■ **GOAL OF THE EXERCISE**
Starting from the line that holds "and of what", print each remaining line of the entries exactly, ending with the last.

....................

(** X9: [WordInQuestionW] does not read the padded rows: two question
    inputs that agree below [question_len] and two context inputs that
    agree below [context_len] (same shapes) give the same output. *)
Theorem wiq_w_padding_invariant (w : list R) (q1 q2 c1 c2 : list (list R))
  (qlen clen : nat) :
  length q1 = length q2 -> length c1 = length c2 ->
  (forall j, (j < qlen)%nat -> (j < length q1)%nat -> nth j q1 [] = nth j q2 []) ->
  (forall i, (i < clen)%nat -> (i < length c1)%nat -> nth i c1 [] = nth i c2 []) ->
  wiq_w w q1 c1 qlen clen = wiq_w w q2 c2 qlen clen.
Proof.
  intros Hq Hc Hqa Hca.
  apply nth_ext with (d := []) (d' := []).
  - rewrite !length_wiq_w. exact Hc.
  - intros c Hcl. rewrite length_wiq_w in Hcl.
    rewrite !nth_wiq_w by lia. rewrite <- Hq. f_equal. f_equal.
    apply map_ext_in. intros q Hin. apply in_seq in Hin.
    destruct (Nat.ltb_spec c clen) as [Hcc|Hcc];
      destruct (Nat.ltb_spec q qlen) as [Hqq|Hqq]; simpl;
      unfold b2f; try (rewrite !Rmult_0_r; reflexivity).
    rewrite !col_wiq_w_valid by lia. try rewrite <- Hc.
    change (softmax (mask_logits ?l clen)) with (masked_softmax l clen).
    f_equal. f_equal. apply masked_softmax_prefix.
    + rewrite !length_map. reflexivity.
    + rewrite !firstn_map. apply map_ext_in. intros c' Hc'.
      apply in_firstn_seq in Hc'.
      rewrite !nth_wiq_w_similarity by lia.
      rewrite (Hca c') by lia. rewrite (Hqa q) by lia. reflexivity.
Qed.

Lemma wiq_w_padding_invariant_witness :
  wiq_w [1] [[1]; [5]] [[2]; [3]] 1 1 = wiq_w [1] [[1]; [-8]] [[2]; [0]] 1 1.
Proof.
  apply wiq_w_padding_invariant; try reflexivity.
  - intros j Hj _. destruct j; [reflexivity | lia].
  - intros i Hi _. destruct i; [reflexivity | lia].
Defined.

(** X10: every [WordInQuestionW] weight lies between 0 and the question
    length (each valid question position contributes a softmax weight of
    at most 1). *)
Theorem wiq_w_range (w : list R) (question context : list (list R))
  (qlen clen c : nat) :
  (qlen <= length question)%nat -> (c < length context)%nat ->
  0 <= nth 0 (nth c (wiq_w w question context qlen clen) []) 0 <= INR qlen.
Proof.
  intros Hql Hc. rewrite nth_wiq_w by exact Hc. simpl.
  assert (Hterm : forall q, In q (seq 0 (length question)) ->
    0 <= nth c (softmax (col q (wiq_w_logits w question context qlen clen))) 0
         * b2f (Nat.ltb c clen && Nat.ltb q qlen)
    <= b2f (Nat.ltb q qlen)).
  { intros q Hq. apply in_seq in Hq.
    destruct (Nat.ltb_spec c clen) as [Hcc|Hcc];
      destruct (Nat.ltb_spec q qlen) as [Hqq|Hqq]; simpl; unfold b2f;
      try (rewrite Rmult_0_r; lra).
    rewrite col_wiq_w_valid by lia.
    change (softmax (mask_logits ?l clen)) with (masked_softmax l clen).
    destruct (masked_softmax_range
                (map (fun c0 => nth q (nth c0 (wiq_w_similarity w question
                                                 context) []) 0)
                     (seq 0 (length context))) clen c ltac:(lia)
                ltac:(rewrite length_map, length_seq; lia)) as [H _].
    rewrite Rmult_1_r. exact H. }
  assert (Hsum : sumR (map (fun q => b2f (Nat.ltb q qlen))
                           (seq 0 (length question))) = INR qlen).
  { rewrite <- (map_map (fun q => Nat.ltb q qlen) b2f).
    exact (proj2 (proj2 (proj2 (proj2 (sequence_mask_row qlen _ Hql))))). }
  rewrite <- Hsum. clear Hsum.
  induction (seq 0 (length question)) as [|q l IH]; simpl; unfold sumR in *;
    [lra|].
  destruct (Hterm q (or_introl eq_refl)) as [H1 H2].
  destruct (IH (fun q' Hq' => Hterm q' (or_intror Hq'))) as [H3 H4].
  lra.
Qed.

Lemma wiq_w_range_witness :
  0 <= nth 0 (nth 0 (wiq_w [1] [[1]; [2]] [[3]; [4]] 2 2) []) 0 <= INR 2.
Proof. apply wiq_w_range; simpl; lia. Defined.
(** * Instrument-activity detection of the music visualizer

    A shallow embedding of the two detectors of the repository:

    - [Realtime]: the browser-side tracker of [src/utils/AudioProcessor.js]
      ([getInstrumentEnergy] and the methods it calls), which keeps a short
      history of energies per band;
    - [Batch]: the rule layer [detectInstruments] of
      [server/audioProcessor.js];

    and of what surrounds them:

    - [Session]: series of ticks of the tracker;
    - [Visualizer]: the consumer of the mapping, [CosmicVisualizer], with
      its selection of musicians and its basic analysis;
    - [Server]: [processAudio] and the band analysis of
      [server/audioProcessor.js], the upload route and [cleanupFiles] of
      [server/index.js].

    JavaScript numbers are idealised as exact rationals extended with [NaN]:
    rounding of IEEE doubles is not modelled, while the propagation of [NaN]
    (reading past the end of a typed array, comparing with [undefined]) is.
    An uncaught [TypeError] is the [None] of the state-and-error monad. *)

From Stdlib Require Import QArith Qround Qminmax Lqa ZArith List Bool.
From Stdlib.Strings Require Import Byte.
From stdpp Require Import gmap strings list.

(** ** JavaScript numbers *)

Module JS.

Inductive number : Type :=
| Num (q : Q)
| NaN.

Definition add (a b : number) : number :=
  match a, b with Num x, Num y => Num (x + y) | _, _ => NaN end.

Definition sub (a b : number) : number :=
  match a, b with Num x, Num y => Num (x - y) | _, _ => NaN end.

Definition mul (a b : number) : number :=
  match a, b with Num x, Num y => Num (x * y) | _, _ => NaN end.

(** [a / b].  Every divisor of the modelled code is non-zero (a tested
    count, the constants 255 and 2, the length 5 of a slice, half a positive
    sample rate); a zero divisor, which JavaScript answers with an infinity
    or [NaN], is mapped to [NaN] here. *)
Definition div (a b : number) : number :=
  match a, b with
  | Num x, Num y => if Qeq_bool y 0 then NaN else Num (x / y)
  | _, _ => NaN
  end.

....................

■ **SOLUTION TO THIS PROBLEM**
    and of what surrounds them:

    - [Session]: series of ticks of the tracker;
    - [Visualizer]: the consumer of the mapping, [CosmicVisualizer], with
      its selection of musicians and its basic analysis;
    - [Server]: [processAudio] and the band analysis of
      [server/audioProcessor.js], the upload route and [cleanupFiles] of
      [server/index.js].

    JavaScript numbers are idealised as exact rationals extended with [NaN]:
    rounding of IEEE doubles is not modelled, while the propagation of [NaN]
    (reading past the end of a typed array, comparing with [undefined]) is.
    An uncaught [TypeError] is the [None] of the state-and-error monad. *)

From Stdlib Require Import QArith Qround Qminmax Lqa ZArith List Bool.
From Stdlib.Strings Require Import Byte.
From stdpp Require Import gmap strings list.

(** ** JavaScript numbers *)

Module JS.

Inductive number : Type :=
| Num (q : Q)
| NaN.

Definition add (a b : number) : number :=
  match a, b with Num x, Num y => Num (x + y) | _, _ => NaN end.

Definition sub (a b : number) : number :=
  match a, b with Num x, Num y => Num (x - y) | _, _ => NaN end.

Definition mul (a b : number) : number :=
  match a, b with Num x, Num y => Num (x * y) | _, _ => NaN end.

(** [a / b].  Every divisor of the modelled code is non-zero (a tested
    count, the constants 255 and 2, the length 5 of a slice, half a positive
    sample rate); a zero divisor, which JavaScript answers with an infinity
    or [NaN], is mapped to [NaN] here. *)
Definition div (a b : number) : number :=
  match a, b with
  | Num x, Num y => if Qeq_bool y 0 then NaN else Num (x / y)
  | _, _ => NaN
  end.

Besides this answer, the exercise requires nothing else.